◆ Assignment
Would you give the records below again, exactly and completely?

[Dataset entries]
....
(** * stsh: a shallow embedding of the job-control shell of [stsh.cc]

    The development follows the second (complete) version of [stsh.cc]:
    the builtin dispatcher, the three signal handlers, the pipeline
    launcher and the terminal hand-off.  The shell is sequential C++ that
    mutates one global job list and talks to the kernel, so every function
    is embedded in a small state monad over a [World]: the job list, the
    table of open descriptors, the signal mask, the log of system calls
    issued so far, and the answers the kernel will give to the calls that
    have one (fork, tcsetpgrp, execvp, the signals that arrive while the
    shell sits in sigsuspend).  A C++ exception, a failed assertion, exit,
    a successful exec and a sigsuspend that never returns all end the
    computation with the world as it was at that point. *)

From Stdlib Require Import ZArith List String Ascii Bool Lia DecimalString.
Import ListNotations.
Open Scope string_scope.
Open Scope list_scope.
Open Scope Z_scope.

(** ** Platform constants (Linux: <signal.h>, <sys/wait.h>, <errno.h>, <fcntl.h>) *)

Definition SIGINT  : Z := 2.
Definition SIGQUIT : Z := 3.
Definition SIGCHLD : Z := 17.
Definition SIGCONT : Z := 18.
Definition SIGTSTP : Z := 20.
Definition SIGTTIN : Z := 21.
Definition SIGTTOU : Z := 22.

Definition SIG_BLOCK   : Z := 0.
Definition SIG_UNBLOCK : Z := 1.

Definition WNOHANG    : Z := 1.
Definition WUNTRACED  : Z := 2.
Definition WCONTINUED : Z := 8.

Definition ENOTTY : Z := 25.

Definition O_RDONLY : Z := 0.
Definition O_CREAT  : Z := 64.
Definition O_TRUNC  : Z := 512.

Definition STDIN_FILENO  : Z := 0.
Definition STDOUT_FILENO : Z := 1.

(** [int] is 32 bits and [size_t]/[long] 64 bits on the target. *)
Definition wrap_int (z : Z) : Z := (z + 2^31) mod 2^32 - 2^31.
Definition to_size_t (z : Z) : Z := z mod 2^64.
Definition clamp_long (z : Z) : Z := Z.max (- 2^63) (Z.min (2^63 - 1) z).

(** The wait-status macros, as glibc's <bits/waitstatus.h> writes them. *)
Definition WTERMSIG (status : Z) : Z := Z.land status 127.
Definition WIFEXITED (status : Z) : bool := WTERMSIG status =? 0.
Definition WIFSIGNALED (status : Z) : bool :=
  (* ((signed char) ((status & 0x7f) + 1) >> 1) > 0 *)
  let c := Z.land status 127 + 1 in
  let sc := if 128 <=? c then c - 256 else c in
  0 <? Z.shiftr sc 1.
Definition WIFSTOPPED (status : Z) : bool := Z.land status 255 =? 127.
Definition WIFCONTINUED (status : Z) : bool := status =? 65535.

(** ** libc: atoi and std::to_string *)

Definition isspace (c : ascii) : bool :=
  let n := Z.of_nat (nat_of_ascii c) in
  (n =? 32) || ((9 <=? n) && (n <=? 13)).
....
◆ Answer to this problem
(** * stsh: a shallow embedding of the job-control shell of [stsh.cc]

    The development follows the second (complete) version of [stsh.cc]:
    the builtin dispatcher, the three signal handlers, the pipeline
    launcher and the terminal hand-off.  The shell is sequential C++ that
    mutates one global job list and talks to the kernel, so every function
    is embedded in a small state monad over a [World]: the job list, the
    table of open descriptors, the signal mask, the log of system calls
    issued so far, and the answers the kernel will give to the calls that
    have one (fork, tcsetpgrp, execvp, the signals that arrive while the
    shell sits in sigsuspend).  A C++ exception, a failed assertion, exit,
    a successful exec and a sigsuspend that never returns all end the
    computation with the world as it was at that point. *)

From Stdlib Require Import ZArith List String Ascii Bool Lia DecimalString.
Import ListNotations.
Open Scope string_scope.
Open Scope list_scope.
Open Scope Z_scope.

(** ** Platform constants (Linux: <signal.h>, <sys/wait.h>, <errno.h>, <fcntl.h>) *)

Definition SIGINT  : Z := 2.
Definition SIGQUIT : Z := 3.
Definition SIGCHLD : Z := 17.
Definition SIGCONT : Z := 18.
Definition SIGTSTP : Z := 20.
Definition SIGTTIN : Z := 21.
Definition SIGTTOU : Z := 22.

Definition SIG_BLOCK   : Z := 0.
Definition SIG_UNBLOCK : Z := 1.

Definition WNOHANG    : Z := 1.
Definition WUNTRACED  : Z := 2.
Definition WCONTINUED : Z := 8.

Definition ENOTTY : Z := 25.

Definition O_RDONLY : Z := 0.
Definition O_CREAT  : Z := 64.
Definition O_TRUNC  : Z := 512.

Definition STDIN_FILENO  : Z := 0.
Definition STDOUT_FILENO : Z := 1.

(** [int] is 32 bits and [size_t]/[long] 64 bits on the target. *)
Definition wrap_int (z : Z) : Z := (z + 2^31) mod 2^32 - 2^31.
Definition to_size_t (z : Z) : Z := z mod 2^64.
Definition clamp_long (z : Z) : Z := Z.max (- 2^63) (Z.min (2^63 - 1) z).

(** The wait-status macros, as glibc's <bits/waitstatus.h> writes them. *)
Definition WTERMSIG (status : Z) : Z := Z.land status 127.
Definition WIFEXITED (status : Z) : bool := WTERMSIG status =? 0.
Definition WIFSIGNALED (status : Z) : bool :=
  (* ((signed char) ((status & 0x7f) + 1) >> 1) > 0 *)
  let c := Z.land status 127 + 1 in
  let sc := if 128 <=? c then c - 256 else c in
  0 <? Z.shiftr sc 1.
Definition WIFSTOPPED (status : Z) : bool := Z.land status 255 =? 127.
Definition WIFCONTINUED (status : Z) : bool := status =? 65535.

(** ** libc: atoi and std::to_string *)

Definition isspace (c : ascii) : bool :=
  let n := Z.of_nat (nat_of_ascii c) in
  (n =? 32) || ((9 <=? n) && (n <=? 13)).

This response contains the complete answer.